┌─ DATA UNDER STUDY

#[global] Instance error_eq_dec : EqDecision error.
Proof. solve_decision. Defined.

(** [err.Error()] *)
Definition Error (e : error) : string :=
  match e with
  | errorString s => s
  | wrapError msg _ => msg
  end.

(** [errors.New] *)
Definition New (text : string) : error := errorString text.

(** [fmt.Errorf(prefix + "%w", err)]: the text is the prefix followed by
    [err.Error()], and the result unwraps to [err]. *)
Definition Errorf (prefix : string) (err : error) : error :=
  wrapError (prefix +:+ Error err) err.

(** [errors.Unwrap] *)
Definition Unwrap (e : error) : option error :=
  match e with
  | errorString _ => None
  | wrapError _ err => Some err
  end.

(** [errors.Is]: [target] occurs in the chain of [e]. *)
Fixpoint Is (e target : error) : bool :=
  bool_decide (e = target) ||
  match e with
  | errorString _ => false
  | wrapError _ err => Is err target
  end.

End goerrors.

Import goerrors.

(** ** A state monad for code that talks to the world *)

Definition State (S A : Type) : Type := S -> A * S.

Definition ret {S A : Type} (a : A) : State S A := fun s => (a, s).

Definition bind {S A B : Type} (m : State S A) (k : A -> State S B) : State S B :=
  fun s => let (a, s') := m s in k a s'.

Notation "'let*' x ':=' m 'in' k" := (bind m (fun x => k))
  (at level 10, x pattern, m at level 100, k at level 200).

(** What a run of [m] from [s] returns, and the state it leaves. *)
Definition result_of {S A : Type} (m : State S A) (s : S) : A := fst (m s).
Definition state_after {S A : Type} (m : State S A) (s : S) : S := snd (m s).

(** A world [W] together with the log of the calls made so far. *)
Record Logged (W C : Type) : Type := mkLogged { world : W; calls : list C }.
Arguments mkLogged {W C} _ _.
Arguments world {W C} _.
Arguments calls {W C} _.

(** One call: it is appended to the log and the world answers it. *)
Definition call {W C A : Type} (c : C) (answer : W -> A * W) : State (Logged W C) A :=
  fun s => let (a, w') := answer (world s) in
           (a, mkLogged w' (calls s ++ [c])).

(** How many logged calls satisfy [p]. *)
Definition count_calls {C : Type} (p : C -> bool) (l : list C) : nat :=
  length (List.filter p l).

(** ** sigs.k8s.io/controller-runtime: results and requests *)

Module ctrl.

(** [time.Duration]: nanoseconds. *)
Definition Duration : Type := Z.
Definition Second : Duration := 1000000000%Z.

(** [ctrl.Result] *)
Record Result : Type := mkResult { Requeue : bool; RequeueAfter : Duration }.

#[global] Instance Result_eq_dec : EqDecision Result.
Proof. solve_decision. Defined.

(** [ctrl.Request] / [reconcile.Request]: the namespaced name. *)
Record Request : Type := mkRequest { Namespace : string; Name : string }.

End ctrl.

└─

From the first line above through the line that contains "(** [errors.New] *)", quote each line exactly. Output nothing more.

#[global] Instance error_eq_dec : EqDecision error.
Proof. solve_decision. Defined.

(** [err.Error()] *)
Definition Error (e : error) : string :=
  match e with
  | errorString s => s
  | wrapError msg _ => msg
  end.

(** [errors.New] *)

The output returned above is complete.